Font Size:

“Where did you get this?” he asks.

“No. You first.”

“Aten. This is no time to play games. Tell me.” His voice hardens, reminding me of the first time in the hall when we met.

“Who the fuck are they, and why are they here?”

Still, Orion holds his tongue.

Ten takes a steadying breath. “Two of them were inside the cells. They attacked Ever.”

For a split second, I see concern when he looks at his son, but he masks it well, and it’s gone in an instant when he sweeps his attention to me. “Inside The Court. The Tower?” he clarifies.

“Two. One of them got away.”

“You let one escape?” The accusation explodes from him.

“How did they get inside her fucking cell in the first place?” Ten shouts right back, and the ferocity in his voice sends chills down my spine. He’s angry because they came to hurtme.

They stand off against each other, neither wanting to give an inch or any kind of answer.

And then Orion slumps, almost dropping into the winged-back chair next to the table. “This isn’t Sunatora. Nor Nehandun. Or at least, it isn’t them officially, not from our information.”

“Then who? Who would carry the mark of Novandia and attack?”

“Novandia?”I ask Ten.

“A sun etched onto the silver disk, which I took off his shirt. Any symbol of the sun links back to the God.”

I nod and then turn to look at the rest of the office as Orion debates what or how much information to divulge to us, and I see a different side to the Kirrasia that’s been presented to me so far.

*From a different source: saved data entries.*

(** A node whose turn it is meets a peer whose turn it is not. *)
Lemma agree_turn a b :
  agree a b → our_turn a = true → s_failed b = None →
  s_failed a = None ∧ s_our_turn b = false ∧ done_ b = false.
Proof.
  intros [_ _ _ _ _ Hs Hr Ht _ _ _ _] H F. unfold our_turn in H.
  apply andb_prop in H as [[Ha Hd]%andb_prop Hf]. destruct (s_failed a) eqn:Fa; [done|].
  apply negb_true_iff in Hd. unfold done_ in Hd. rewrite Fa in Hd. cbn [is_none andb] in Hd.
  split; [done|]. rewrite Hd in Ht. split; [by destruct (s_our_turn b); rewrite Ha in Ht|].
  unfold done_. rewrite F, <-Hs, <-Hr. cbn [is_none andb]. by rewrite andb_comm.
Qed.

(** What [next] returns and does, by the queue it works off. *)
Lemma next_said a a' m :
  next a = (a', Ok m) → our_turn a = true ∧ s_failed a = None ∧
  match s_pending_inputs a, s_pending_outputs a with
  | i :: rest, _ => send_input i (set_sent_complete false (set_pending_inputs rest (set_our_turn false a)))
                    = (a', Ok m)
  | [], o :: rest =>
      a' = set_outputs (<[out_serial o := o]> (s_outputs a))
             (set_sent_complete false (set_pending_outputs rest (set_our_turn false a))) ∧
      m = TxAddOutput (cfg_channel_id (s_cfg a)) (out_serial o) (out_value o) (out_script o)
  | [], [] => a' = set_sent_complete true (set_our_turn false a) ∧ m = TxComplete (cfg_channel_id (s_cfg a))
  end.
Proof.
  unfold next. destruct (s_failed a); [done|]. destruct (our_turn a); [|done]. cbn.
  destruct (s_pending_inputs a); [destruct (s_pending_outputs a)|]; cbn; intros H.
  - by injection H as <- <-.
  - by injection H as <- <-.
  - done.
Qed.

(** A node's own input goes out as a message that names its outpoint. *)
Lemma send_input_said i s s' m :
  local_input (s_cfg s) i → send_input i s = (s', Ok m) →
  s' = set_spent (<[in_out_point i := in_serial i]> (s_spent s))
         (set_inputs (<[in_serial i := i]> (s_inputs s)) s) ∧
  ∃ ptx txid, m = TxAddInput (cfg_channel_id (s_cfg s)) (in_serial i) ptx
                    (op_index (in_out_point i)) (in_sequence i) txid ∧
    if in_shared i then txid = Some (op_hash (in_out_point i))
    else txid = None ∧ ∃ tx, deserialize_tx ptx = Some tx ∧ tx_hash tx = op_hash (in_out_point i).
Proof.
  unfold local_input, send_input. destruct (s_spent s !! _); [done|]. cbn.
  destruct (in_shared i).
  - intros _ [= <- <-]. split; [done|]. eauto.
  - intros (tx & b & -> & Hb & Hh). rewrite Hb. intros [= <- <-]. split; [done|].
    destruct (deserialize_serialize _ _ Hb) as (tx' & Hd & Hh').
    exists b, None. split_and!; try done. exists tx'. split; [done | congruence].
Qed.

Maps with positions, flags, arrows, and pinned papers cover the wall near the door, and Orion’s desk is scattered with further information. All of it paints a very different picture to what the lessons have taught me about peace. I asked Kyra about the army, and I see it now. The Court and the people here might be peaceful, but what else is happening outside the borders? I’m learning all of this for the first time—learning a whole entire history of a world I didn’t know existed—and I can’t make the information line up. Are we being granted only the information provided at the discretion of the Orders to keep the peace? Or am I reading far too much into everything, and this is just what the head of the Warrior Order’s office should look like?

“You emptied The Court and sent the Warriors to reinforce the western defence because that’s where the alarm came from. I saw the movements. But what if that was a distraction?” Ten asks his father.

“A distraction?”

“Two men were in Ever’s cell. They took her pendant, so clearly meant to do her harm or, at the very least, incapacitate her. One is now dead. The other fled.” Ten’s voice is icy calm.

“He’ll be captured.” Orion’s voice is confident, but I have to stifle my scoff.

“You need to reinforce The Chamber quarters and Tower,” Ten tells his father.

“You don’t give me orders?—”

“They had a key.” I stop what is sure to be another argument. “I didn’t know who they were when they came to the door. I don’t recognise anyone outside of training, really. Kyra came to tell me that there was an attack but seemed so at ease about it that I didn’t worry. She called it a skirmish.”

“She had confidence in us at least and thought you’d be safe locked away,” Ten reassures me. “You can’t say he’ll be captured, given he made it all the way to Ever without being stopped and that he had a fucking key. He had help.” Ten turns his attention back to his father.

“This is Warrior business, Aten. Go and check on your mother until it’s safe to go back to the training residence.”

“Don’t dismiss this. Stop keeping secrets. Why would they want Ever? What did they want with her?”

“Not everything is a conspiracy, Aten. We are an enviable force which many covet. Surely you understand that.”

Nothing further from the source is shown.